## Work task
All of the data is to be set down again without any alteration.

START Data supplied

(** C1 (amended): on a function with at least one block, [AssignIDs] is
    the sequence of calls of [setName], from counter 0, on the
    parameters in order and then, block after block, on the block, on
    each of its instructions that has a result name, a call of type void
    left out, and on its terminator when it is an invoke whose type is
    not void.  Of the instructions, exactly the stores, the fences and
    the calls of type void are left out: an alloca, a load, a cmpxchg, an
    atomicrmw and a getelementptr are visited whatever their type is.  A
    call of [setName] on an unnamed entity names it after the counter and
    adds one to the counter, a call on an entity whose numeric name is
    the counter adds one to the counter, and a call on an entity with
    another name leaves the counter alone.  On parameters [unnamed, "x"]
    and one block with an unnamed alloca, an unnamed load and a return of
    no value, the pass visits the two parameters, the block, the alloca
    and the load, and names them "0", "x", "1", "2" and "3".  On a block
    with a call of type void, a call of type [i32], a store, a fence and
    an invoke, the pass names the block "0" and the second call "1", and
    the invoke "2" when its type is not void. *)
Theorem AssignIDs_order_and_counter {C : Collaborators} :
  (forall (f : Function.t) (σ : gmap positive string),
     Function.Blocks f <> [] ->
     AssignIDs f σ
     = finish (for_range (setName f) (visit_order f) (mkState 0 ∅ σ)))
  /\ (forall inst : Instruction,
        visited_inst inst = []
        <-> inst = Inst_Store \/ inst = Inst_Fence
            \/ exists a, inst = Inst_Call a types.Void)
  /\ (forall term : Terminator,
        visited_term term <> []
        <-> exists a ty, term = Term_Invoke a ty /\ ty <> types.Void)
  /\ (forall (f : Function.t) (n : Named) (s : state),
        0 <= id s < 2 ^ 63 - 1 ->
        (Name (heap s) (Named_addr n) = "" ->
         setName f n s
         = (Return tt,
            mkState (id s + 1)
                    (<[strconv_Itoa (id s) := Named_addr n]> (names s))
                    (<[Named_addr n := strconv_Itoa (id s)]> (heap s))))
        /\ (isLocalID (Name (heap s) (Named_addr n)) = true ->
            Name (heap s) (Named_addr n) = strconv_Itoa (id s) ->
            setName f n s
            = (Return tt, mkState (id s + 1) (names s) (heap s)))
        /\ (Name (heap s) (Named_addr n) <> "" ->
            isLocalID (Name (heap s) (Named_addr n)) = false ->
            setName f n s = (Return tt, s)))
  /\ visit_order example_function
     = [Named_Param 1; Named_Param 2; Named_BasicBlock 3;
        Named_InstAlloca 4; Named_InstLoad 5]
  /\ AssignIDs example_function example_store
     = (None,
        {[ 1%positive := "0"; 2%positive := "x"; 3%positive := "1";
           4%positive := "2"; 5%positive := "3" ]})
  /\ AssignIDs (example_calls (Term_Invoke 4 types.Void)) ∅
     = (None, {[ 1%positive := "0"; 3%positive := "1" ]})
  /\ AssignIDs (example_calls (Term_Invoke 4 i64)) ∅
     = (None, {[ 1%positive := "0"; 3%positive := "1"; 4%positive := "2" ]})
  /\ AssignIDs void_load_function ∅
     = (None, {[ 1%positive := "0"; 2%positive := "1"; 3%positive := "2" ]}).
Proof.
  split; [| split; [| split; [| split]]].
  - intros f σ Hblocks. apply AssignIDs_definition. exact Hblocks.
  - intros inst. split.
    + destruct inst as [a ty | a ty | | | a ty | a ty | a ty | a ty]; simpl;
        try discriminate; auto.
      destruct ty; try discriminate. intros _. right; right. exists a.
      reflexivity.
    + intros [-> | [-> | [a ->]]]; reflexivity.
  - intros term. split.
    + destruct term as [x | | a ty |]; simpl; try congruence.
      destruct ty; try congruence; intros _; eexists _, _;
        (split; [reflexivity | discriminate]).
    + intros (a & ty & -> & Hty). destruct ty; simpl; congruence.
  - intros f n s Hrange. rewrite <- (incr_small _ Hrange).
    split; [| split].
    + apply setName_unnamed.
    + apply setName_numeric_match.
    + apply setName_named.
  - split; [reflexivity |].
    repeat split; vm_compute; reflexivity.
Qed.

END Data supplied

## Response area
(** C1 (amended): on a function with at least one block, [AssignIDs] is
    the sequence of calls of [setName], from counter 0, on the
    parameters in order and then, block after block, on the block, on
    each of its instructions that has a result name, a call of type void
    left out, and on its terminator when it is an invoke whose type is
    not void.  Of the instructions, exactly the stores, the fences and
    the calls of type void are left out: an alloca, a load, a cmpxchg, an
    atomicrmw and a getelementptr are visited whatever their type is.  A
    call of [setName] on an unnamed entity names it after the counter and
    adds one to the counter, a call on an entity whose numeric name is
    the counter adds one to the counter, and a call on an entity with
    another name leaves the counter alone.  On parameters [unnamed, "x"]
    and one block with an unnamed alloca, an unnamed load and a return of
    no value, the pass visits the two parameters, the block, the alloca
    and the load, and names them "0", "x", "1", "2" and "3".  On a block
    with a call of type void, a call of type [i32], a store, a fence and
    an invoke, the pass names the block "0" and the second call "1", and
    the invoke "2" when its type is not void. *)
Theorem AssignIDs_order_and_counter {C : Collaborators} :
  (forall (f : Function.t) (σ : gmap positive string),
     Function.Blocks f <> [] ->
     AssignIDs f σ
     = finish (for_range (setName f) (visit_order f) (mkState 0 ∅ σ)))
  /\ (forall inst : Instruction,
        visited_inst inst = []
        <-> inst = Inst_Store \/ inst = Inst_Fence
            \/ exists a, inst = Inst_Call a types.Void)
  /\ (forall term : Terminator,
        visited_term term <> []
        <-> exists a ty, term = Term_Invoke a ty /\ ty <> types.Void)
  /\ (forall (f : Function.t) (n : Named) (s : state),
        0 <= id s < 2 ^ 63 - 1 ->
        (Name (heap s) (Named_addr n) = "" ->
         setName f n s
         = (Return tt,
            mkState (id s + 1)
                    (<[strconv_Itoa (id s) := Named_addr n]> (names s))
                    (<[Named_addr n := strconv_Itoa (id s)]> (heap s))))
        /\ (isLocalID (Name (heap s) (Named_addr n)) = true ->
            Name (heap s) (Named_addr n) = strconv_Itoa (id s) ->
            setName f n s
            = (Return tt, mkState (id s + 1) (names s) (heap s)))
        /\ (Name (heap s) (Named_addr n) <> "" ->
            isLocalID (Name (heap s) (Named_addr n)) = false ->
            setName f n s = (Return tt, s)))
  /\ visit_order example_function
     = [Named_Param 1; Named_Param 2; Named_BasicBlock 3;
        Named_InstAlloca 4; Named_InstLoad 5]
  /\ AssignIDs example_function example_store
     = (None,
        {[ 1%positive := "0"; 2%positive := "x"; 3%positive := "1";
           4%positive := "2"; 5%positive := "3" ]})
  /\ AssignIDs (example_calls (Term_Invoke 4 types.Void)) ∅
     = (None, {[ 1%positive := "0"; 3%positive := "1" ]})
  /\ AssignIDs (example_calls (Term_Invoke 4 i64)) ∅
     = (None, {[ 1%positive := "0"; 3%positive := "1"; 4%positive := "2" ]})
  /\ AssignIDs void_load_function ∅
     = (None, {[ 1%positive := "0"; 2%positive := "1"; 3%positive := "2" ]}).
Proof.
  split; [| split; [| split; [| split]]].
  - intros f σ Hblocks. apply AssignIDs_definition. exact Hblocks.
  - intros inst. split.
    + destruct inst as [a ty | a ty | | | a ty | a ty | a ty | a ty]; simpl;
        try discriminate; auto.
      destruct ty; try discriminate. intros _. right; right. exists a.
      reflexivity.
    + intros [-> | [-> | [a ->]]]; reflexivity.
  - intros term. split.
    + destruct term as [x | | a ty |]; simpl; try congruence.
      destruct ty; try congruence; intros _; eexists _, _;
        (split; [reflexivity | discriminate]).
    + intros (a & ty & -> & Hty). destruct ty; simpl; congruence.
  - intros f n s Hrange. rewrite <- (incr_small _ Hrange).
    split; [| split].
    + apply setName_unnamed.
    + apply setName_numeric_match.
    + apply setName_named.
  - split; [reflexivity |].
    repeat split; vm_compute; reflexivity.
Qed.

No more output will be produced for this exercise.